This summer, we finally decided to take the plunge we’d been contemplating for a while: converting our 30-year mortgage to one with a 15-year payoff. It’s a big step. Our payments will go up somewhat (the PITI -- principal, interest, tax, and insurance -- will rise by 19 percent), and every financial analyst I know is mentally screaming in anguish at the thought of taking money I could be investing, and pouring it into earlier payoff of a low-interest (low, tax-deductible interest) loan.

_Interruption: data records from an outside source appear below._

(** A storage area has room for the text the script wrote into it. *)
Lemma room_for_own_text (w : World) (tasks : list JSValue) :
  stored w = Some (JSON_stringify (JArr tasks)) ->
  (forall n s, room (localStorage w) = Some n -> stored w = Some s ->
               (length s <= n)%nat) ->
  save_answer w tasks <> NoRoom.
Proof.
  intros Hs Hroom. unfold save_answer, answer.
  destruct (accessible (localStorage w)); [| done].
  destruct (room (localStorage w)) as [n |] eqn:Hn; [| done].
  specialize (Hroom n _ eq_refl Hs).
  by rewrite (proj2 (Nat.ltb_ge _ _)) by done.
Qed.

(** C8.  [loadTasks] returns the empty collection, without an exception,
    when the storage key is absent, when the stored text is not JSON, and
    when it is JSON for something that is not an array.  In each case
    nothing reaches the user: no alert is raised and the page, the input
    field and the storage are as before (a text that is not JSON is
    reported on the console only). *)
Theorem loadTasks_empty_collection (w : World) :
  (stored w = None
   \/ (exists s, stored w = Some s /\ JSON_parse s = None)
   \/ (exists s v, stored w = Some s /\ JSON_parse s = Some v
                   /\ forall l, v <> JArr l)) ->
  exists w',
    loadTasks w = Returns [] w'
    /\ alerts w' = alerts w
    /\ localStorage w' = localStorage w
    /\ taskList w' = taskList w /\ taskInput w' = taskInput w
    /\ totalTasks w' = totalTasks w /\ completedTasks w' = completedTasks w
    /\ pendingTasks w' = pendingTasks w.
Proof.
  intros H. rewrite loadTasks_cases.
  destruct (accessible (localStorage w)); [| by eexists; repeat split].
  destruct H as [-> | [(s & -> & Hp) | (s & v & -> & Hp & Hv)]].
  - by eexists; repeat split.
  - destruct s; rewrite ?Hp; by eexists; repeat split.
  - destruct s; rewrite ?Hp; [by eexists; repeat split |].
    destruct v; try (by eexists; repeat split). by destruct (Hv elements).
Qed.
(** X14. When the file opens and the generated name, "magic" followed by
    the load counter, is shorter than the name member, the constructor
    returns a unit with that name whose buffer and cursor are the fresh
    block and whose activationTime is 0.  It writes neither active nor
    invertReturn nor nextScript: they are as they were when the body
    started.  One line is logged, the counter of loads goes up by one
    within 32 bits, and the block is live with the size [stat] gave, 0 if
    [stat] failed.  When the name is not shorter than the member,
    [strcpy] writes past it and the construction is undefined. *)
Theorem X14_load_success (capacity : Z) (fs : FileSystem) (path : string)
    (init : Script) (p : Process) (bytes : list Z) :
  contents fs path = Some bytes ->
  (Z.of_nat (String.length ("magic" +:+ to_string (loadNumber p))) < capacity ->
   exists p' u,
     Script_ctor_within capacity fs path init p = (p', Ok u)
     /\ name u = "magic" +:+ to_string (loadNumber p)
     /\ startPointer u = brk (pheap p)
     /\ currentPointer u = brk (pheap p)
     /\ activationTime u = 0
     /\ active u = active init
     /\ invertReturn u = invertReturn init
     /\ nextScript u = nextScript init
     /\ log p' = log p ++ [Log ("Loading " +:+ path)]
     /\ loadNumber p' = (loadNumber p + 1) mod 2 ^ 32
     /\ live (pheap p')
        = <[brk (pheap p) := default 0 (st_size fs path)]> (live (pheap p))
     /\ released (pheap p') = released (pheap p))
  /\ (capacity <= Z.of_nat (String.length
                              ("magic" +:+ to_string (loadNumber p))) ->
      (Script_ctor_within capacity fs path init p).2
      = Undefined NameOverrun).
Proof.
  intros Hopen. split.
  - intros Hfit.
    rewrite (Script_ctor_within_fits capacity fs path init p bytes Hopen Hfit).
    rewrite (Script_ctor_opened fs path init p bytes Hopen).
    eexists. eexists. split; [reflexivity |]. repeat split.
  - now apply Script_ctor_within_overrun with (bytes := bytes).
Qed.

Lemma X14_load_success_witness :
  (exists p' u,
     Script_ctor_within 8 Scenario.disk "a.csi" Sample.blank Scenario.process3
     = (p', Ok u)
     /\ name u = "magic3"
     /\ startPointer u = 4096
     /\ currentPointer u = 4096
     /\ activationTime u = 0
     /\ active u = true
     /\ invertReturn u = false
     /\ nextScript u = 0
     /\ log p' = [Log "Loading a.csi"]
     /\ loadNumber p' = 4
     /\ live (pheap p') = <[4096 := 6]> ∅
     /\ released (pheap p') = [])
  /\ (Script_ctor_within 8 Scenario.disk "a.csi" Sample.blank
        Scenario.process100).2
     = Undefined NameOverrun.
Proof.
  split.
  - refine (proj1 (X14_load_success 8 Scenario.disk "a.csi" Sample.blank
                     Scenario.process3 [0x4e; 0; 1; 2; 3; 4] _) _).
    + reflexivity.
    + vm_compute. reflexivity.
  - refine (proj2 (X14_load_success 8 Scenario.disk "a.csi" Sample.blank
                     Scenario.process100 [0x4e; 0; 1; 2; 3; 4] _) _).
    + reflexivity.
    + vm_compute. discriminate.
Defined.
(** [sentence[i]] *)
Definition getitem (sentence : Sentence) (i : nat) : M Token :=
  match nth_error (tokens sentence) i with
  | Some t => ret t
  | None => raise IndexError
  end.

(** [for i in verbs_idxs]: iterating over [None] is a [TypeError]. *)
Definition iter (verbs_idxs : option (list nat)) : M (list nat) :=
  match verbs_idxs with
  | Some l => ret l
  | None => raise TypeError
  end.

Fixpoint mapM {A B} (f : A -> M B) (l : list A) : M (list B) :=
  match l with
  | [] => ret []
  | x :: l' => y <- f x ;; ys <- mapM f l' ;; ret (y :: ys)
  end.

(** [[chunk.text for chunk in sentence.noun_chunks if chunk.root.dep_ == dep]] *)
Definition chunks_with (dep : string) (sentence : Sentence) : list text :=
  map chunk_text
      (filter (fun c => String.eqb (dep_ (chunk_root c)) dep) (noun_chunks sentence)).

(** [if part: reply.append(part[0])] *)
Definition append_first (reply : list text) (part : list text) : list text :=
  match part with
  | p :: _ => reply ++ [p]
  | [] => reply
  end.

(** ** Example sentences, with the annotations of en_core_web_sm *)

Definition tok (tx ws low lemma tag pos dep : string) (start : bool) (h : nat) : Token :=
  {| text_ := py tx; whitespace_ := py ws; lower_ := low; lemma_ := lemma;
     tag_ := tag; pos_ := pos; dep_ := dep; is_sent_start := start; head := h |}.

Definition tok_What := tok "What" " " "what" "what" "WP" "PRON" "attr" true 1.
Definition tok_name := tok "name" "" "name" "name" "NN" "NOUN" "nsubj" false 1.

(** "What is your name?" *)
Definition what_is_your_name : Sentence :=
  {| tokens :=
       [ tok_What;
         tok "is" " " "is" "be" "VBZ" "AUX" "ROOT" false 1;
         tok "your" " " "your" "your" "PRP$" "PRON" "poss" false 3;
         tok_name;
         tok "?" "" "?" "?" "." "PUNCT" "punct" false 1 ];
     noun_chunks :=
       [ {| chunk_text := py "What"; chunk_root := tok_What |};
         {| chunk_text := py "your name"; chunk_root := tok_name |} ] |}.

Definition tok_me := tok "me" " " "me" "I" "PRP" "PRON" "nsubj" false 2.
Definition tok_it := tok "it" "" "it" "it" "PRP" "PRON" "dobj" false 2.

(** "Help me find it." *)
Definition help_me_find_it : Sentence :=
  {| tokens :=
       [ tok "Help" " " "help" "help" "VB" "VERB" "ROOT" true 0;
         tok_me;
         tok "find" " " "find" "find" "VB" "VERB" "ccomp" false 0;
         tok_it;
         tok "." "" "." "." "." "PUNCT" "punct" false 0 ];
     noun_chunks :=
       [ {| chunk_text := py "me"; chunk_root := tok_me |};
         {| chunk_text := py "it"; chunk_root := tok_it |} ] |}.

Definition tok_I := tok "I" " " "i" "I" "PRP" "PRON" "nsubj" true 2.

(** "I would like to go." *)
Definition i_would_like_to_go : Sentence :=
  {| tokens :=
       [ tok_I;
         tok "would" " " "would" "would" "MD" "AUX" "aux" false 2;
         tok "like" " " "like" "like" "VB" "VERB" "ROOT" false 2;
         tok "to" " " "to" "to" "TO" "PART" "aux" false 4;
         tok "go" "" "go" "go" "VB" "VERB" "xcomp" false 2;
         tok "." "" "." "." "." "PUNCT" "punct" false 2 ];
     noun_chunks := [ {| chunk_text := py "I"; chunk_root := tok_I |} ] |}.

(** A wh-question whose tokens carry no "ROOT" label: "Why not?" with the
    labels of a parse that attaches both words elsewhere. *)
Definition why_not : Sentence :=
  {| tokens :=
       [ tok "Why" " " "why" "why" "WRB" "SCONJ" "advmod" true 1;
         tok "not" "" "not" "not" "RB" "PART" "neg" false 1;
         tok "?" "" "?" "?" "." "PUNCT" "punct" false 1 ];
     noun_chunks := [] |}.

Definition tok_sky := tok "sky" " " "sky" "sky" "NN" "NOUN" "nsubj" false 2.

(** "The sky is blue." *)
Definition the_sky_is_blue : Sentence :=
  {| tokens :=
       [ tok "The" " " "the" "the" "DT" "DET" "det" true 1;
         tok_sky;
         tok "is" " " "is" "be" "VBZ" "AUX" "ROOT" false 2;
         tok "blue" "" "blue" "blue" "JJ" "ADJ" "acomp" false 2;
         tok "." "" "." "." "." "PUNCT" "punct" false 2 ];
     noun_chunks := [ {| chunk_text := py "The sky"; chunk_root := tok_sky |} ] |}.

(** Tables with nothing outside ASCII, for the examples, which are ASCII. *)
Definition ascii_only_word : char -> bool := fun _ => false.
Definition ascii_only_lower : text -> text := fun s => s.

Section ChatBot.

(** The two Unicode tables the code relies on outside ASCII: which code points
    are word characters for [\w] and [\b], and [str.lower] on a text that is
    not pure ASCII. *)
Variable uni_word : char -> bool.
Variable uni_lower : text -> text.

Definition is_word (c : char) : bool :=
  if is_ascii c then ascii_word c else uni_word c.

(** [s.lower()] *)
Definition lower (s : text) : text :=
  if forallb is_ascii s then map ascii_lower s else uni_lower s.

(** ** Matching [\b(a1|...|an)\b] ([re], as used at lines 99 and 114) *)

(** Is the first character of [s] a word character (false at the end)? *)
Definition word_at (s : text) : bool :=
  match s with
  | c :: _ => is_word c
  | [] => false
  end.
(* ===== verification/Json.v ===== *)
(** * JSON text as [json.dumps]/[json.loads] produce and read it, and canonical JSON

    String escaping in both modes the code uses ([ensure_ascii=True] in
    hotpath/templates.py, [ensure_ascii=False] in domain/canonical.py), decimal
    integers, and [canonical_json] (domain/canonical.py) on values built from
    strings, integers, booleans, null, lists and string-keyed mappings. *)

From S2P Require Import Prelude Domain PyText.
Open Scope Z_scope.

(** ** Decimal integers ([str(int)], [int(str)]) *)

Fixpoint dec_digits (fuel : nat) (n : Z) : pystr :=
  match fuel with
  | O => []
  | S k => if n <? 10 then [48 + n] else dec_digits k (n / 10) ++ [48 + n mod 10]
  end.

(** [str(n)]; the digit count is at most the bit count plus one. *)
Definition dec_str (n : Z) : pystr :=
  let digits m := dec_digits (S (Z.to_nat (Z.log2 m))) m in
  if n <? 0 then 45 :: digits (- n) else digits n.

Fixpoint dec_read (acc : Z) (s : pystr) : option Z :=
  match s with
  | [] => Some acc
  | c :: s' => if (48 <=? c) && (c <=? 57) then dec_read (acc * 10 + (c - 48)) s' else None
  end.

Lemma dec_read_app acc s1 s2 :
  dec_read acc (s1 ++ s2) = dec_read acc s1 ≫= λ a, dec_read a s2.
Proof.
  revert acc; induction s1 as [|c s1 IH]; intros; simpl; [done|].
  case_match; [apply IH|done].
Qed.

Lemma dec_read_digit acc d : 0 ≤ d < 10 → dec_read acc [48 + d] = Some (acc * 10 + d).
Proof.
  intros. simpl. rewrite !(proj2 (Z.leb_le _ _)) by lia. simpl. f_equal. lia.
Qed.

Lemma dec_digits_read k n : 0 ≤ n < 2 ^ Z.of_nat k → (0 < k)%nat →
  dec_read 0 (dec_digits k n) = Some n.
Proof.
  revert n; induction k as [|k IH]; intros n Hn Hk; [lia|]. cbn [dec_digits].
  destruct (Z.ltb_spec n 10); [by rewrite dec_read_digit by lia|].
  rewrite Nat2Z.inj_succ, Z.pow_succ_r in Hn by lia.
  assert (Hdm : n = 10 * (n / 10) + n mod 10) by (apply Z.div_mod; lia).
  pose proof (Z.mod_pos_bound n 10 ltac:(lia)).
  rewrite dec_read_app, IH; [|split; [lia|]; nia|destruct k; simpl in *; lia].
  cbn [mbind option_bind]. rewrite dec_read_digit by lia. f_equal. lia.
Qed.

Nonetheless, we decided to take the plunge. And since it’s the sort of switch that might benefit some users, I thought I’d run through the reasons you might want to consider it:
- If you’ve built some equity, or had a high interest rate, your payments won’t increase that much. Before the refinance, we’d been paying a substantial extra sum on the principal every month. In 3 1/2 years, we’d paid down about a seventh of our mortgage balance. That might not sound like that much, but it meant that with the interest deduction, our payment only increased a few hundred dollars a month. Yet it delivered almost half the benefit of making a whole extra payment every month.
- Your interest rate decreases dramatically. We had a pretty good mortgage rate -- for 2010. But our new rate drops that interest rate by a full point, saving us thousands a year. Oh, sure, we’ll lose some of our tax deduction. But we’ll still have thousands of extra dollars in our pocket over the long term.
- Over the life of your loan, you’ll save 65 percent of your total interest costs. On a 30-year loan at current rates, you’ll pay almost $300,000 in interest costs on a $350,000 loan, versus about $100,000 on a 15-year loan. The benefit comes from two things: shortening the payment term, and lowering your interest costs. I don’t know about you, but I could find something to do with an extra $200,000.
- Interest rates are going to have to go up sometime soonish. Mortgage rates are not at their all time lows (more’s the pity). But they’re still very low, and by refinancing now, you can lock in 3 percent or so. As inflation rises, this will ultimately mean that your mortgage loan is practically free. But this state of affairs cannot last forever; the Federal Reserve will eventually be pulling back on credit, and you will not be able to get such a good deal. Why not lock it in now?
- Enjoy the benefit of forced savings. If you’re like me, and you get excited by the first of the month because it means you can make your extra mortgage payment and watch the loan balance go down, then maybe you don’t need this. But if you’d like to save, but somehow never get around to it, a 15-year mortgage basically pays you to exercise a little more self-discipline.
- Stabilize your housing costs. Obviously, this is a long-term goal. But going into your 50s with the house paid off means that no matter what else happens, you can’t lose your house. The average renter spends about 25 percent of their budget on shelter; for the average homeowner with a mortgage, that drops to 20 percent. But for those without a mortgage, that figure is only 11 percent. Knocking almost 10 percent out of your budget makes you much more resilient in the face of job loss or other troubles -- and gives you extra money to pay college tuitions, or take that cruise you’ve been thinking about.
Of course, a 15-year mortgage isn't for everyone. Here are some reasons you might not want to take one on:
- Your mortgage payment is already stretching your budget. If you have a very high interest rate, refinancing to a 15-year could actually save you money. But most people don’t have a 7 percent mortgage any more. So most people are going to see their payment go up. If your mortgage is already at the limit of what you can afford to pay, then you won’t be able to swing this.
- You’re planning to move in a few years. Mortgages come with fees. You’ll earn those back pretty quickly with a lower interest rate, but not instantly. We figure it will take us a little less than three years to recoup our refinancing costs, which included points to buy down our rate. That’s fine with us, because we love our house and have no intention of moving. But if you think you’ll be moving before you recover your closing costs, then leave well enough alone.
- You’re still underwater. If you don’t have equity in your house, you probably won’t be able to refinance, though you should check with the bank that holds the loan.
- Your credit has gotten worse since you took out your mortgage. A lot of people have had setbacks in the last few years -- job loss, business failures. If you’re among them, and your travails have dinged up your credit, then you probably won’t get a good deal on your interest rate -- though it can’t hurt to check.
- Your income is highly variable, or your industry is unstable. If you’re in a troubled business, or region, then you may want to keep your lower payment as insurance. Instead, thinking about paying extra on the mortgage every month. Even a few dollars helps.
One final caveat: You shouldn’t think of this as a substitute for other savings, but an addition. You don’t want to end up with most of your savings locked up in home equity, which will be hardest to access when you most need it: during a recession. Refinancing to a 15-year should come after you’ve ensured that you’re putting away 15 percent of your income toward retirement, and 5 percent into emergency funds and other savings.
But if you’re already saving what you should, consider adding a 15-year mortgage to your savings plan. You have nothing to lose but your mortgage-interest tax deduction.